(Source data)

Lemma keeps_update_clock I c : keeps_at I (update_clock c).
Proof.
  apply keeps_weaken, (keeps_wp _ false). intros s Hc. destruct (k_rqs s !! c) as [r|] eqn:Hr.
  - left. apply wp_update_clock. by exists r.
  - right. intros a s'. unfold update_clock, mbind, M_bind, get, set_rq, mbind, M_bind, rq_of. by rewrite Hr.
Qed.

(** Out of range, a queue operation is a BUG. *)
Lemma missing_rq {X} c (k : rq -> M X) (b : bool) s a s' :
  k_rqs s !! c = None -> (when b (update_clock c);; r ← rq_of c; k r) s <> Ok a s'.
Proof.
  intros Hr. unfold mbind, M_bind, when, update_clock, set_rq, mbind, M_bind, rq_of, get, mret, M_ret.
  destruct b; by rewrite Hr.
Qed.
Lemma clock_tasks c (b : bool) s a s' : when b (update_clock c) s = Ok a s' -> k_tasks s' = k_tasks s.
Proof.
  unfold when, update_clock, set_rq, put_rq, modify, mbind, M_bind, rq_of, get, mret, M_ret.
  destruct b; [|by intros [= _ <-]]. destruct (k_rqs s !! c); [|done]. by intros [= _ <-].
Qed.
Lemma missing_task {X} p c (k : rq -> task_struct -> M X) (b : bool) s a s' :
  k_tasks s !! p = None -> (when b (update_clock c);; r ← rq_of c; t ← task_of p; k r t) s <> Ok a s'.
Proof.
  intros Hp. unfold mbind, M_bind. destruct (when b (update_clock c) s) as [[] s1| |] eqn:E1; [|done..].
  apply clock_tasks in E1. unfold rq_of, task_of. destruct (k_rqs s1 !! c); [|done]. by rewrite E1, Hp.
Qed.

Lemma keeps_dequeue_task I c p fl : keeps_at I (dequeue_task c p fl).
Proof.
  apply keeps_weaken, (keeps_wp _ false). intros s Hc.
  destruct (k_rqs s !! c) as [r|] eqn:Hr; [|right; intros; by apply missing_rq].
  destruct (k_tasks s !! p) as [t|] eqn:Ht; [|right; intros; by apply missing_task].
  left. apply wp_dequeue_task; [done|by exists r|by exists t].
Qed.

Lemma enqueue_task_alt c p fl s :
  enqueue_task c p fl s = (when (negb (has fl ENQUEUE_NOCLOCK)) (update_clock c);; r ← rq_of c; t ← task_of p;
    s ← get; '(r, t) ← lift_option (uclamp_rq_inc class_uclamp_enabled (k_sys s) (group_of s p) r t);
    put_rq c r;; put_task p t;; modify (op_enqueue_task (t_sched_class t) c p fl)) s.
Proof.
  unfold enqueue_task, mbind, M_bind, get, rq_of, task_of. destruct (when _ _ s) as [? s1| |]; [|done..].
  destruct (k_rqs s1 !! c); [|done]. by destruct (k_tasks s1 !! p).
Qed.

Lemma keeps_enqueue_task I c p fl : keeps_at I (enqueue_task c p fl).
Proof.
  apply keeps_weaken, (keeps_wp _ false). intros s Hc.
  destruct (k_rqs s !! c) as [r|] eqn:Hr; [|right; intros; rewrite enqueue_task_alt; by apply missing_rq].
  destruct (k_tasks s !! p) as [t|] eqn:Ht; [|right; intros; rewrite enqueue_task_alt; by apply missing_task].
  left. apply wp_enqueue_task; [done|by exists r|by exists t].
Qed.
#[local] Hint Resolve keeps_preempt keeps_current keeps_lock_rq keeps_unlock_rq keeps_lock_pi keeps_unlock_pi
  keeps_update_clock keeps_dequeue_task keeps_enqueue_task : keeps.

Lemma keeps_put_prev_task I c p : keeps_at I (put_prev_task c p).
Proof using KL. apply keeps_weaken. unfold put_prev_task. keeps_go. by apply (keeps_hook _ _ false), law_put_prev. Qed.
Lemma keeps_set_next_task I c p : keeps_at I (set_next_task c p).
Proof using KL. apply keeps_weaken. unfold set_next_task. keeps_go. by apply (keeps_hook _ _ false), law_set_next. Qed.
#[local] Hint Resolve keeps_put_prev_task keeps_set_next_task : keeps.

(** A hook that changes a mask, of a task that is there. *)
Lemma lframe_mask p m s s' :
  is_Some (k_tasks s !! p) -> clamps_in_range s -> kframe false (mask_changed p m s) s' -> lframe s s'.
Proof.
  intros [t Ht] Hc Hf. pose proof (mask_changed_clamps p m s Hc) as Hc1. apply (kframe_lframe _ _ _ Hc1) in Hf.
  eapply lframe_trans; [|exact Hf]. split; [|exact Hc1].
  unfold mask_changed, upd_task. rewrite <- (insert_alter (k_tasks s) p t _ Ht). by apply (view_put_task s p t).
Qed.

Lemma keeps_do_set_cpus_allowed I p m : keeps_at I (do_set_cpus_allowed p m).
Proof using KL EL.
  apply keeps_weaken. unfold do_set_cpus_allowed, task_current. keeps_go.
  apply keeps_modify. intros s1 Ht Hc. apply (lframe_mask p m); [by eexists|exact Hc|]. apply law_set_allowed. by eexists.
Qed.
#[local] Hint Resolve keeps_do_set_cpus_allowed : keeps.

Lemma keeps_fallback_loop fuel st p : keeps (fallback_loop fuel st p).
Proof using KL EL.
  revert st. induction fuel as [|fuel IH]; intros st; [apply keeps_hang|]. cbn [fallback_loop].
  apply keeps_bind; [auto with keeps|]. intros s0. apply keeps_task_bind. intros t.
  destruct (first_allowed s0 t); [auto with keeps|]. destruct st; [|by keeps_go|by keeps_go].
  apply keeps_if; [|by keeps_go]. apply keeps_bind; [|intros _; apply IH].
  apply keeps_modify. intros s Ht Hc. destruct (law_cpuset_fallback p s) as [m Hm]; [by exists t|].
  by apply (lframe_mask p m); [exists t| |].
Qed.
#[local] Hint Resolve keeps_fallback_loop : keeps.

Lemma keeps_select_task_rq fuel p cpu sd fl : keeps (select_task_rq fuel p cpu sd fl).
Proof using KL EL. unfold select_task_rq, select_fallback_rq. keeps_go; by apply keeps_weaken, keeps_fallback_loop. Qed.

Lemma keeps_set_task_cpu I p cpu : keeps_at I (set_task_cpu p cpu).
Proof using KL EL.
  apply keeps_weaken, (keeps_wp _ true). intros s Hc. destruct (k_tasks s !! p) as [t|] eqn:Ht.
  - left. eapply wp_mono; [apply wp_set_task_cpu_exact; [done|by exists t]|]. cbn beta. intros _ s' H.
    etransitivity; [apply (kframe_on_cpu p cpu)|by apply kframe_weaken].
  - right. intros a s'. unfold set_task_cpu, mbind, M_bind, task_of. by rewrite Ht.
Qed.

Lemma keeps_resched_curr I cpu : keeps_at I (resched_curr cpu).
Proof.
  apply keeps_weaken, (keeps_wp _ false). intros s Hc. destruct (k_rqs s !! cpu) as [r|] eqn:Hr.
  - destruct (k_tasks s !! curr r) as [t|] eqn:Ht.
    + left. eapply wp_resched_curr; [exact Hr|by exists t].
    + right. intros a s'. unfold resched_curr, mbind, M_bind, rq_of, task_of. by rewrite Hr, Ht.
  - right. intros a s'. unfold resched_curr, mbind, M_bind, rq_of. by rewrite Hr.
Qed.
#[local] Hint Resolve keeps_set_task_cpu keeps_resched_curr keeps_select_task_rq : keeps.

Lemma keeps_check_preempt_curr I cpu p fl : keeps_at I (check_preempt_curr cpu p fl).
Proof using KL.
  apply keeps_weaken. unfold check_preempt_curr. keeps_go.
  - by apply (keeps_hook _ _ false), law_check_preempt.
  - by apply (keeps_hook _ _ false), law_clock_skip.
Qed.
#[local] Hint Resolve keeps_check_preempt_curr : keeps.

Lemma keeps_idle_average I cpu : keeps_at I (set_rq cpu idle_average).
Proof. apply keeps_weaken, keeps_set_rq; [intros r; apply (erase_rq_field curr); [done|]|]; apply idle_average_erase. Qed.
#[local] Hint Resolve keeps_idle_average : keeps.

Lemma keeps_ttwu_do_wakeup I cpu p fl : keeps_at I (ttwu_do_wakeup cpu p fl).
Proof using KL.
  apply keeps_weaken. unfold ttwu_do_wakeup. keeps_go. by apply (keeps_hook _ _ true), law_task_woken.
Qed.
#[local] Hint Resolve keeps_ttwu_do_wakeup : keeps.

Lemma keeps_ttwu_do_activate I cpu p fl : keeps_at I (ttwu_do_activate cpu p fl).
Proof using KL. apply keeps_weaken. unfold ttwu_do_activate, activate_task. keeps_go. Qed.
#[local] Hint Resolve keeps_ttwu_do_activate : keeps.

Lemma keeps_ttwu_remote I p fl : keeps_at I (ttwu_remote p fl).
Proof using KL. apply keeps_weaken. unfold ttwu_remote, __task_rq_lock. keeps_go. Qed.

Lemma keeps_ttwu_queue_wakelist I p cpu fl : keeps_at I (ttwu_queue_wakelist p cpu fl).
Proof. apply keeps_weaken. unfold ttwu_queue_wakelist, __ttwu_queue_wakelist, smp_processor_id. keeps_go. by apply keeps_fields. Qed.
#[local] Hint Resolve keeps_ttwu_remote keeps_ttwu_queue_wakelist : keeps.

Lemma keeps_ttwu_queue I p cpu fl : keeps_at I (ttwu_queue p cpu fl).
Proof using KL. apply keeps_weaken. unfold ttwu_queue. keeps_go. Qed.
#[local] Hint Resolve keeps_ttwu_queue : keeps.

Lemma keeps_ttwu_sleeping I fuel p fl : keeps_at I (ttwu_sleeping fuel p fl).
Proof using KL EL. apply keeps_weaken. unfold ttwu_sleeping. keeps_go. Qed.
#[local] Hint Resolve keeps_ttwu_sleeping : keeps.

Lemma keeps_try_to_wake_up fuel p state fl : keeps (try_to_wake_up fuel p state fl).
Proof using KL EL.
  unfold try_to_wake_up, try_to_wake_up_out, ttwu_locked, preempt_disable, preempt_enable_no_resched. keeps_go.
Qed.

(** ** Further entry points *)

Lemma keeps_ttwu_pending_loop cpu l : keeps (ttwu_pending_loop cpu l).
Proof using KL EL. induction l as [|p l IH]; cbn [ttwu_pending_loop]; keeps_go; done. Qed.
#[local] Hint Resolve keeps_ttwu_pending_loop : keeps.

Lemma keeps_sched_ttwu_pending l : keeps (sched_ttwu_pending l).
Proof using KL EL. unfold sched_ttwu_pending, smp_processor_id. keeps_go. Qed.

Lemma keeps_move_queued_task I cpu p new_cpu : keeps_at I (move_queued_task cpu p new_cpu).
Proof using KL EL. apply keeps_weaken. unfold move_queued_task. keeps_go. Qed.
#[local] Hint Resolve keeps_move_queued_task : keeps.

■ What the task asks
All lines above from the one with "#[local] Hint Resolve keeps_ttwu_sleeping" to the one with "#[local] Hint Resolve keeps_ttwu_pending_loop", inclusive, should be copied exactly, and no other lines.

■ Answer to the problem
#[local] Hint Resolve keeps_ttwu_sleeping : keeps.

Lemma keeps_try_to_wake_up fuel p state fl : keeps (try_to_wake_up fuel p state fl).
Proof using KL EL.
  unfold try_to_wake_up, try_to_wake_up_out, ttwu_locked, preempt_disable, preempt_enable_no_resched. keeps_go.
Qed.

(** ** Further entry points *)

Lemma keeps_ttwu_pending_loop cpu l : keeps (ttwu_pending_loop cpu l).
Proof using KL EL. induction l as [|p l IH]; cbn [ttwu_pending_loop]; keeps_go; done. Qed.
#[local] Hint Resolve keeps_ttwu_pending_loop : keeps.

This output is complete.